At sentencing, the judge was forced to give Marla the 20 year mandatory prison term required by Florida’s 10-20-Life gun law. Lamenting his lack of sentencing options, he said:
The Court is not given discretion regarding [this] sentence. If the Court did have discretion, there would be any number of reasons for…imposing a sentence substantially lower than the 20 year sentence that’s required by the statute, and I’ll list some of the reasons. The victim doesn’t want the defendant to go to jail… The defendant has absolutely no criminal history. The state had previously made an offer that was substantially less than the sentence that is required by the statute, and the defendant suffers from multiple sclerosis, and it’s entirely possible that further incarceration will adversely affect her physical condition.
The judge didn’t think Marla should spend two decades in prison.

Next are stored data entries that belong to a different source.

(** X24.  The number of failed attempts that the token manager remembers
    never leaves the range from 0 to [MAX_REFRESH_ATTEMPTS]; a call of
    [ensureValidToken] that makes no request leaves the manager as it
    was; a request is made only below the maximum; and a call that
    answers true either found a token that [isTokenValid] accepts and made
    no request, or made a request that succeeded and reset the attempts to
    0, whether or not the token it got is one that [isTokenValid]
    accepts. *)
Theorem refresh_attempts_bounded (m : TokenManager.t) (now sent received : Z)
  (response : option TokenManager.TokenResponse) :
  0 <= TokenManager.refreshAttempts m <= TokenManager.MAX_REFRESH_ATTEMPTS ->
  exists ok requested m',
    TokenManager.ensureValidToken m now sent received response
    = (ok, requested, m')
    /\ 0 <= TokenManager.refreshAttempts m'
       <= TokenManager.MAX_REFRESH_ATTEMPTS
    /\ TokenManager.refreshToken m' = TokenManager.refreshToken m
    /\ (requested = false -> m' = m)
    /\ (requested = true ->
        TokenManager.refreshAttempts m < TokenManager.MAX_REFRESH_ATTEMPTS
        /\ TokenManager.lastRefreshAttempt m' = sent
        /\ TokenManager.isRefreshing m' = false)
    /\ (ok = true ->
        (requested = false /\ TokenManager.isTokenValid m now = true)
        \/ (requested = true /\ response <> None
            /\ TokenManager.refreshAttempts m' = 0)).
Proof.
  unfold TokenManager.MAX_REFRESH_ATTEMPTS. intros Hb.
  unfold TokenManager.ensureValidToken.
  destruct (truthy_string (TokenManager.accessToken m)
            && TokenManager.isTokenValid m now) eqn:Ev.
  { apply andb_true_iff in Ev. destruct Ev as [_ Ev].
    exists true, false, m. split; [reflexivity|].
    split; [exact Hb|]. split; [reflexivity|]. split; [reflexivity|].
    split; [discriminate|]. intros _. left. auto. }
  unfold TokenManager.canAttemptRefresh, TokenManager.refreshAccessToken,
    TokenManager.MAX_REFRESH_ATTEMPTS.
  destruct (negb (truthy_string (TokenManager.refreshToken m))).
  { exists false, false, m. split; [reflexivity|].
    split; [exact Hb|]. split; [reflexivity|]. split; [reflexivity|].
    split; discriminate. }
  destruct (Z.leb_spec 3 (TokenManager.refreshAttempts m)).
  { exists false, false, m. split; [reflexivity|].
    split; [exact Hb|]. split; [reflexivity|]. split; [reflexivity|].
    split; discriminate. }
  destruct response as [data|].
  - eexists. eexists. eexists. split; [reflexivity|].
    cbn [TokenManager.refreshAttempts TokenManager.refreshToken
         TokenManager.isRefreshing TokenManager.lastRefreshAttempt].
    split; [lia|]. split; [reflexivity|]. split; [discriminate|].
    split; [intros _; split; [lia|split; reflexivity]|].
    intros _. right. split; [reflexivity|]. split; [discriminate|reflexivity].
  - eexists. eexists. eexists. split; [reflexivity|].
    cbn [TokenManager.refreshAttempts TokenManager.refreshToken
         TokenManager.isRefreshing TokenManager.lastRefreshAttempt].
    split; [lia|]. split; [reflexivity|]. split; [discriminate|].
    split; [intros _; split; [lia|split; reflexivity]|discriminate].
Qed.

Lemma refresh_attempts_bounded_witness :
  exists m',
    TokenManager.ensureValidToken (TokenManager.constructor (Some "refresh"))
      1000 1000 1200
      (Some (TokenManager.mkTokenResponse (Some "token") (JFin 0)))
    = (true, true, m')
    /\ TokenManager.refreshAttempts m' = 0
    /\ TokenManager.isTokenValid m' 1200 = false.
Proof.
  destruct (refresh_attempts_bounded
              (TokenManager.constructor (Some "refresh")) 1000 1000 1200
              (Some (TokenManager.mkTokenResponse (Some "token") (JFin 0))))
    as [ok [requested [m' [H1 [_ [_ [_ [_ H6]]]]]]]].
  - unfold TokenManager.MAX_REFRESH_ATTEMPTS. simpl. lia.
  - assert (ok = true /\ requested = true) as [-> ->].
    { vm_compute in H1. injection H1 as <- <- _. split; reflexivity. }
    exists m'. split; [exact H1|].
    destruct (H6 eq_refl) as [[? _]|[_ [_ H]]]; [discriminate|].
    split; [exact H|].
    vm_compute in H1. injection H1 as <-. reflexivity.
Defined.

(** ** The collector *)

Lemma clean_legs_In (rawData : Collector.RawData)
  (expiration : Collector.Expiration) (clock : nat -> Z)
  (legs : list Collector.Leg) :
  forall k o,
    In o (Collector.clean_legs rawData expiration clock k legs) ->
    exists leg j,
      In leg legs
      /\ Quote.timestamp o = Some (clock j)
      /\ Quote.symbol o = Collector.or_null_string (Collector.Symbol leg)
      /\ Quote.option_type o
         = Collector.or_null_string (Collector.OptionType leg)
      /\ Quote.strike o = Collector.or_null (Collector.StrikePrice leg)
      /\ Quote.expiration_date o = Collector.expiration_Date expiration
      /\ (forall f,
            Quote.price f o
            = Collector.or_null (Collector.price f rawData)).
Proof.
  induction legs as [|leg legs IH]; intros k o Hin; [destruct Hin|].
  destruct Hin as [<-|Hin].
  - exists leg, k. split; [left; reflexivity|].
    repeat split. intros f. destruct f; reflexivity.
  - destruct (IH _ _ Hin) as [leg' [j [H1 H2]]].
    exists leg', j. split; [right; exact H1|exact H2].
Qed.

Marla’s ex-husband – the “victim” in the case – did not want Marla prosecuted, let alone sentenced to 20 years. Nevertheless, Florida’s 10-20-Life law left Marla’s judge with no option but to give the first-time offender 20 years in prison – with a $400,000 tab for taxpayers.
Marla appealed her case and, fortunately for her health, was permitted to remain out of prison, with an ankle monitor, pending appeal. A higher court, finding that Marla did not receive a fair trial due to ineffective assistance of counsel and prosecutorial misconduct, reversed her conviction, remanding the case for a new trial. Rather than face another trial,
Marla accepted a plea agreement to lesser charges. She served the remainder of a year in county jail to be followed by two years of probation.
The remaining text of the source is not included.